(** * Manufacturing asset management (app.py): model and verified properties

    The application is a Streamlit script over an SQLAlchemy session bound to
    an SQLite file.  The model below follows app.py function by function.

    - A table is the list of its rows in rowid order; a row is its primary
      key paired with the other columns of the mapped class.
    - A page function takes the values its widgets return in one script run
      and the world it runs in, and gives the world it leaves together with
      the Streamlit calls it made, in order.
    - [Float] columns and Python floats are exact rationals ([Q]): sums and
      quotients are the arithmetic ones, IEEE rounding is not represented.
    - A [datetime] is a count of microseconds. *)

From Stdlib Require Import ZArith QArith List String Ascii Bool Lia.
From Stdlib Require Import Permutation Sorted.
Import ListNotations.

Local Open Scope string_scope.
Local Open Scope list_scope.
Local Open Scope Z_scope.

(** ** Python strings *)

(** [str.isspace] on the code points below 256. *)
Definition is_space (c : ascii) : bool :=
  let n := N_of_ascii c in
  ((9 <=? n)%N && (n <=? 13)%N) || ((28 <=? n)%N && (n <=? 32)%N)
  || (n =? 133)%N || (n =? 160)%N.

Fixpoint lstrip (s : string) : string :=
  match s with
  | EmptyString => EmptyString
  | String c s' => if is_space c then lstrip s' else s
  end.

Fixpoint rstrip (s : string) : string :=
  match s with
  | EmptyString => EmptyString
  | String c s' =>
      match rstrip s' with
      | EmptyString => if is_space c then EmptyString else String c EmptyString
      | r => String c r
      end
  end.

(** [s.strip()] *)
Definition strip (s : string) : string := rstrip (lstrip s).

(** ** Database models *)

Definition datetime := Z.

Record Product := {
  p_name : string;
  p_price : Q;
  p_quantity : Z
}.

Record Machine := {
  m_name : string;
  m_status : string;
  m_last_maintenance : option datetime
}.

Record Production := {
  machine_id : Z;
  start_time : datetime;
  end_time : option datetime;
  run_time : Q;
  production_quantity : Z
}.

(** ** The record store *)

Module Table.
◆ ◆ ◆ ◆ ◆
### [BRIEF]
Repeat the material in full. Change nothing.

### [TASK SOLUTION]
(** * Manufacturing asset management (app.py): model and verified properties

    The application is a Streamlit script over an SQLAlchemy session bound to
    an SQLite file.  The model below follows app.py function by function.

    - A table is the list of its rows in rowid order; a row is its primary
      key paired with the other columns of the mapped class.
    - A page function takes the values its widgets return in one script run
      and the world it runs in, and gives the world it leaves together with
      the Streamlit calls it made, in order.
    - [Float] columns and Python floats are exact rationals ([Q]): sums and
      quotients are the arithmetic ones, IEEE rounding is not represented.
    - A [datetime] is a count of microseconds. *)

From Stdlib Require Import ZArith QArith List String Ascii Bool Lia.
From Stdlib Require Import Permutation Sorted.
Import ListNotations.

Local Open Scope string_scope.
Local Open Scope list_scope.
Local Open Scope Z_scope.

(** ** Python strings *)

(** [str.isspace] on the code points below 256. *)
Definition is_space (c : ascii) : bool :=
  let n := N_of_ascii c in
  ((9 <=? n)%N && (n <=? 13)%N) || ((28 <=? n)%N && (n <=? 32)%N)
  || (n =? 133)%N || (n =? 160)%N.

Fixpoint lstrip (s : string) : string :=
  match s with
  | EmptyString => EmptyString
  | String c s' => if is_space c then lstrip s' else s
  end.

Fixpoint rstrip (s : string) : string :=
  match s with
  | EmptyString => EmptyString
  | String c s' =>
      match rstrip s' with
      | EmptyString => if is_space c then EmptyString else String c EmptyString
      | r => String c r
      end
  end.

(** [s.strip()] *)
Definition strip (s : string) : string := rstrip (lstrip s).

(** ** Database models *)

Definition datetime := Z.

Record Product := {
  p_name : string;
  p_price : Q;
  p_quantity : Z
}.

Record Machine := {
  m_name : string;
  m_status : string;
  m_last_maintenance : option datetime
}.

Record Production := {
  machine_id : Z;
  start_time : datetime;
  end_time : option datetime;
  run_time : Q;
  production_quantity : Z
}.

(** ** The record store *)

Module Table.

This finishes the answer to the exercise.